(** C11. A discovered plan checks what it has to: every gate is mandatory, with
    an identifier, a name and a time limit of its own; every verification
    command of the architecture is that of a gate, where two commands are the
    same if their words joined by the unit separator are, as the code compares
    them, and a gate's command is one that may be run; the secret scan and the
    check of the candidate's bytes come after every command, and after them only
    gates that run nothing; and a write scope that touches the database, the
    user interface, dependencies or packaging has a gate of its kind, which is
    one that the project cannot run if the project provides none. *)
Theorem discovered_plan_guards architecture id p :
  discover_for architecture id = Ok p →
  plan_id p = id ∧ plan_shape architecture (gates p) ∧
  Forall (λ g, mandatory g = true) (gates p) ∧
  NoDup (gate_id <$> gates p) ∧ NoDup (name <$> gates p) ∧
  Forall (λ g, 0 < timeout_seconds g ≤ 7200)%N (gates p) ∧ length (gates p) ≤ 256.
Proof. apply discovered_plan_facts. Qed.
End discover.

(** * Examples *)

Definition sample_shlex (command : string) : option (list string) :=
  Some (split_on (is_char " ") command).
Definition sample_json : FromJson Value := λ _, Some (Object
  [("name", StringValue "shop");
   ("scripts", Object [("test", StringValue "vitest"); ("lint", StringValue "eslint ."); ("db:test", Null)])]).
Definition sample_is_file (path : string) : bool :=
  bool_decide (path ∈ ["package.json"; "yarn.lock"; "Cargo.toml"]).
Definition sample_task (write_scopes commands : list string) : Plan.PlannedTask :=
  {| Plan.task_criteria := ["it works"]; Plan.task_dependencies := []; Plan.task_id := word_of 128 1;
     Plan.objective := "objective"; Plan.requirement_ids := ["R1"]; Plan.title := "title";
     Plan.verification_commands := commands; Plan.task_write_scopes := write_scopes |}.
Definition sample_architecture : ArchitecturePlan :=
  {| Plan.assumptions := []; Plan.integration_checks := ["run it"];
     Plan.request_digest := word_of 256 7; Plan.requirements := []; Plan.risks := [];
     Plan.tasks := [sample_task ["DB/orders.sql"; "src/Cart.tsx"] ["cargo test --all-features"];
                    sample_task ["package.json"] ["npx playwright test"; "cargo fmt --check"]] |}.
Definition sample_discovered : result VerificationPlanError VerificationPlan :=
  let _ := sample_json in
  discover_for sample_shlex sample_is_file (λ _, Some "{}") (λ i, word_of 128 (N.of_nat i))
    sample_architecture (word_of 128 9).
_ _ _
Task directions: Set down the entire listing once more, keeping every line exactly as it reads.

Result of this task:
(** C11. A discovered plan checks what it has to: every gate is mandatory, with
    an identifier, a name and a time limit of its own; every verification
    command of the architecture is that of a gate, where two commands are the
    same if their words joined by the unit separator are, as the code compares
    them, and a gate's command is one that may be run; the secret scan and the
    check of the candidate's bytes come after every command, and after them only
    gates that run nothing; and a write scope that touches the database, the
    user interface, dependencies or packaging has a gate of its kind, which is
    one that the project cannot run if the project provides none. *)
Theorem discovered_plan_guards architecture id p :
  discover_for architecture id = Ok p →
  plan_id p = id ∧ plan_shape architecture (gates p) ∧
  Forall (λ g, mandatory g = true) (gates p) ∧
  NoDup (gate_id <$> gates p) ∧ NoDup (name <$> gates p) ∧
  Forall (λ g, 0 < timeout_seconds g ≤ 7200)%N (gates p) ∧ length (gates p) ≤ 256.
Proof. apply discovered_plan_facts. Qed.
End discover.

(** * Examples *)

Definition sample_shlex (command : string) : option (list string) :=
  Some (split_on (is_char " ") command).
Definition sample_json : FromJson Value := λ _, Some (Object
  [("name", StringValue "shop");
   ("scripts", Object [("test", StringValue "vitest"); ("lint", StringValue "eslint ."); ("db:test", Null)])]).
Definition sample_is_file (path : string) : bool :=
  bool_decide (path ∈ ["package.json"; "yarn.lock"; "Cargo.toml"]).
Definition sample_task (write_scopes commands : list string) : Plan.PlannedTask :=
  {| Plan.task_criteria := ["it works"]; Plan.task_dependencies := []; Plan.task_id := word_of 128 1;
     Plan.objective := "objective"; Plan.requirement_ids := ["R1"]; Plan.title := "title";
     Plan.verification_commands := commands; Plan.task_write_scopes := write_scopes |}.
Definition sample_architecture : ArchitecturePlan :=
  {| Plan.assumptions := []; Plan.integration_checks := ["run it"];
     Plan.request_digest := word_of 256 7; Plan.requirements := []; Plan.risks := [];
     Plan.tasks := [sample_task ["DB/orders.sql"; "src/Cart.tsx"] ["cargo test --all-features"];
                    sample_task ["package.json"] ["npx playwright test"; "cargo fmt --check"]] |}.
Definition sample_discovered : result VerificationPlanError VerificationPlan :=
  let _ := sample_json in
  discover_for sample_shlex sample_is_file (λ _, Some "{}") (λ i, word_of 128 (N.of_nat i))
    sample_architecture (word_of 128 9).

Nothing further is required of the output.